ねこはもともとは隣んちの猫で、ちょくちょく私んちの庭に出没してはいたのだけど、
その頃、私んちにはあっち側の隣んちの猫(やぶにらみ系のアグリーなジンジャー、おまけに機嫌がいいと噛むという癖もあった)が居候していて、いつも追っ払われていた。
そのうちジンジャーはミステリアスに姿を消してしまうのだが、それから数日後、窓から家の中を覗き込んでたねこを招き入れたのが、私とねこの本格的なリレーションシップのはじまりだった。
よほど居心地がよかったのか、本当の家に戻らないから、隣の家のヒトがどなりこんでくるというようなこともあったけど、結局その隣の家のヒトに別居問題がもちあがり、知らない間に引っ越ししていて、晴れてねこは100%うちの猫に昇格。ねこは別にそんなことどうでもよかったようだけど。

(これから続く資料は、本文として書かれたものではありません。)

(* ===== verification/MmDirectMap.v ===== *)
(** * Kernel addresses and the direct map

    [KernAddr] of [hal/src/addr.rs] and [kernel/mm/src/directmap.rs]: the window of physical
    memory the kernel reaches at a fixed offset.  A kernel address and a count of bytes are [usize]
    numbers, kept as [Z] at that width; [AddrOverflow], which carries nothing, is [None].  A
    pointer is its address. *)

From S2P Require Import Prelude MmFrame.
Local Open Scope Z_scope.

Module KernAddr.
Section KernAddr.
Context {arch : Arch}.

Definition align_down (a align : Z) : Z := Z.land a (u_not USIZE_BITS (align - 1)).
Definition align_up (a align : Z) : option Z :=
  v ← checked_add USIZE_BITS a (align - 1); Some (Z.land v (u_not USIZE_BITS (align - 1))).
Definition is_aligned (a align : Z) : bool := Z.land a (align - 1) =? 0.
Definition offset_in (a size : Z) : Z := Z.land a (size - 1).
Definition checked_add (a n : Z) : option Z := checked_add USIZE_BITS a n.
Definition checked_sub (a n : Z) : option Z := checked_sub a n.
Definition diff (a earlier : Z) : option Z := Prelude.checked_sub a earlier.

Context {arch_ok : ArchOk}.

Lemma align_up_Some a k s :
  in_u USIZE_BITS a → 0 ≤ k → align_up a (2 ^ k) = Some s → a ≤ s < a + 2 ^ k ∧ (2 ^ k | s) ∧ s ≤ u_max USIZE_BITS.
Proof.
  intros Ha Hk. unfold align_up. destruct (Prelude.checked_add _ _ _) as [v|] eqn:E; [|done]. apply checked_add_Some in E as [-> Hv]. cbn [mbind option_bind]. intros [= <-].
  pose proof usize_width. pose proof (Z.pow_pos_nonneg 2 k ltac:(lia) Hk). destruct Ha as [Ha0 Ha1].
  rewrite land_u_not by (lia || (split; lia)). replace (2 ^ k - 1) with (Z.ones k) by (rewrite Z.ones_equiv; lia). rewrite ldiff_ones_round by done.
  replace (Z.ones k) with (2 ^ k - 1) by (rewrite Z.ones_equiv; lia). replace (Z.ones k) with (2 ^ k - 1) in Hv by (rewrite Z.ones_equiv; lia).
  pose proof (Z.div_mod (a + (2 ^ k - 1)) (2 ^ k) ltac:(lia)) as Hd. pose proof (Z.mod_pos_bound (a + (2 ^ k - 1)) (2 ^ k) ltac:(lia)). split; [lia|]. split; [by exists ((a + (2 ^ k - 1)) / 2 ^ k)|lia].
Qed.

(** The least address not below [a] that is a multiple of the alignment. *)
Lemma align_up_fits a k n :
  in_u USIZE_BITS a → 0 ≤ k → (2 ^ k | n) → a ≤ n → a + 2 ^ k - 1 ≤ u_max USIZE_BITS → ∃ s, align_up a (2 ^ k) = Some s ∧ s ≤ n.
Proof.
  intros Ha Hk [q ->] Hle Hu. pose proof (Z.pow_pos_nonneg 2 k ltac:(lia) Hk). destruct (align_up a (2 ^ k)) as [s|] eqn:E.
  - exists s. split; [done|]. apply align_up_Some in E as (Hs & [p ->] & _); [|done..]. destruct (decide (p ≤ q)) as [|Hn]; [by apply Z.mul_le_mono_nonneg_r; lia|]. nia.
  - unfold align_up in E. destruct (Prelude.checked_add _ _ _) as [v|] eqn:E'; [done|]. apply checked_add_None in E'. lia.
Qed.

End KernAddr.
End KernAddr.

(** [narrow] where the number is of bytes. *)
Definition narrow_bytes {arch : Arch} (v : Z) : result Z AllocError := if v <=? u_max USIZE_BITS then Ok v else Err Overflow.

Module DirectMap.
Section DirectMap.
Context {arch : Arch}.

Record t := { phys_base : Z; virt_base : Z; len : Z }.

Definition new (pb vb n : Z) : result t AllocError :=
  if n =? 0 then Err EmptyRequest
  else
    let? last := ok_or (checked_sub n 1) Overflow in
    let? _ := ok_or (checked_add 64 pb last) Overflow in
    let? off := narrow_bytes last in
    let? _ := ok_or (KernAddr.checked_add vb off) Overflow in
    Ok {| phys_base := pb; virt_base := vb; len := n |}.
Definition identity (n : Z) : result t AllocError := new 0 0 n.
Definition with_offset (offset n : Z) : result t AllocError := new 0 offset n.

Definition covers_phys (m : t) (phys : Z) : bool :=
  match PhysAddr.diff phys (phys_base m) with Some off => off <? len m | None => false end.
Definition covers_virt (m : t) (virt : Z) : bool :=
  match KernAddr.diff virt (virt_base m) with Some off => off <? len m | None => false end.

Definition to_virt (m : t) (phys : Z) : result Z AllocError :=
  let? off := ok_or (PhysAddr.diff phys (phys_base m)) Unmanaged in
  if len m <=? off then Err Unmanaged
  else let? n := narrow_bytes off in ok_or (KernAddr.checked_add (virt_base m) n) Overflow.
Definition to_phys (m : t) (virt : Z) : result Z AllocError :=
  let? off := ok_or (KernAddr.diff virt (virt_base m)) Unmanaged in
  if len m <=? off then Err Unmanaged
  else ok_or (checked_add 64 (phys_base m) off) Overflow.
(** [NonNull::new] refuses address zero. *)
Definition ptr_at (m : t) (virt : Z) : result Z AllocError :=
  if negb (covers_virt m virt) then Err Unmanaged else if virt =? 0 then Err Unmanaged else Ok virt.
Definition ptr_to_phys (m : t) (phys : Z) : result Z AllocError := let? v := to_virt m phys in ptr_at m v.

(** What [new] leaves: a window that leaves neither address space. *)
Definition wf (m : t) : Prop :=
  0 < len m ∧ 0 ≤ phys_base m ∧ 0 ≤ virt_base m ∧ phys_base m + len m - 1 ≤ u_max 64 ∧ virt_base m + len m - 1 ≤ u_max USIZE_BITS.

(** The virtual address of a physical one, where it is in the window. *)
Definition shift (m : t) (phys : Z) : Z := virt_base m + (phys - phys_base m).
Definition covers (m : t) (phys n : Z) : Prop := phys_base m ≤ phys ∧ phys + n ≤ phys_base m + len m.

Lemma window_wf pb vb n m : in_u 64 pb → in_u USIZE_BITS vb → in_u 64 n → new pb vb n = Ok m → wf m ∧ m = {| phys_base := pb; virt_base := vb; len := n |}.
Proof.
  intros [Hp _] [Hv _] [Hn _]. unfold new. destruct (Z.eqb_spec n 0); [done|]. unfold checked_sub, checked_add, KernAddr.checked_add, checked_add, narrow_bytes.
  repeat (case_match; try done; simplify_eq/=); breflect. intros. simplify_eq. split; [|done]. unfold wf; cbn. lia.
Qed.

Lemma to_virt_Ok m p v : wf m → to_virt m p = Ok v ↔ v = shift m p ∧ phys_base m ≤ p < phys_base m + len m.
Proof.
  intros (H1 & H2 & H3 & H4 & H5). unfold to_virt, PhysAddr.diff, checked_sub, shift, KernAddr.checked_add, checked_add, narrow_bytes.
  repeat (case_match; simplify_eq/=); breflect; split; try (intros [= <-]); try (intros [-> ?]); try done; lia.
Qed.

Lemma to_phys_Ok m v p : wf m → to_phys m v = Ok p ↔ v = shift m p ∧ phys_base m ≤ p < phys_base m + len m.
Proof.
  intros (H1 & H2 & H3 & H4 & H5). unfold to_phys, KernAddr.diff, checked_sub, shift, checked_add.
  repeat (case_match; simplify_eq/=); breflect; split; try (intros [= <-]); try (intros [-> ?]); try done; try lia. f_equal. lia.
Qed.

Lemma covers_virt_true m v : wf m → covers_virt m v = true ↔ virt_base m ≤ v < virt_base m + len m.
Proof.
  intros (H1 & H2 & H3 & H4 & H5). unfold covers_virt, KernAddr.diff, checked_sub. repeat (case_match; simplify_eq/=); breflect; split; intros; breflect; try done; lia.
Qed.

Lemma ptr_at_Ok m v p : wf m → ptr_at m v = Ok p ↔ p = v ∧ v ≠ 0 ∧ virt_base m ≤ v < virt_base m + len m.
Proof.
  intros Hw. unfold ptr_at. pose proof (covers_virt_true m v Hw) as Hc. destruct (covers_virt m v); cbn [negb].
  - destruct (Z.eqb_spec v 0); split; try done; [by intros (_ & ? & _)|intros [= <-]; split_and!; try done; by apply Hc|by intros (-> & _)].
  - split; [done|]. intros (_ & _ & H). by apply Hc in H.
Qed.

Lemma ptr_at_Err m v e : ptr_at m v = Err e → e = Unmanaged.
Proof. unfold ptr_at. repeat case_match; congruence. Qed.

(** Physical and virtual are two names of the same bytes: the conversions are inverse. *)
Lemma virt_phys m p v : wf m → to_virt m p = Ok v ↔ to_phys m v = Ok p.
Proof. intros Hw. by rewrite to_virt_Ok, to_phys_Ok. Qed.

End DirectMap.
End DirectMap.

うちの猫とはいっても、気にいってたのは庭のほうで、家のほうは『夜寝るところ』『猫缶が食べれるところ』くらいの位置づけだったのではないかと思う。私も庭にいるねこのほうが家にいるねこよりも気にいってた。家にいる時は普通の猫だったけど、外で見るとみちがえるほどの猫ぶりだったからだ。木に登ってる時の得意気な顔なんてホントほれぼれしたものだ。見られているとわかると、枝から枝へぴゅーんなんてこともしてくれたけど、次の日びっこをひきながら歩いてることもしばしばで、そういうところもかわいいなって思ったものだ。
7年ほど一緒に暮らしたころ、カナダへの引っ越しが決まり、いろいろ考えた末、ともだちのところに引き取ってもらうことにした。彼女の家のまわりも森のようできっとねこも気に入るだろうと思ったからだった。実際気に入ったようだったけど、一番気に入ったのはその家の長男だったようで、ところが猫アレルギーの彼女が遊びにきてる時は部屋に入れてもらえず、部屋の外でそれは悲しそうに鳴いていたらしい。それでも入れてもらえないとわかると、ともだちの部屋にやってきて寝るらしいのだけど、いかにも「しょうがないからここで寝てあげるわ!」的な振る舞いなのよ、と、ともだちは言っていた。
もうそろそろ15歳。最近はさすがに老けたなーって顔をしてるけど、生活自体はそれほど変わっていないようだ。長生きしてね。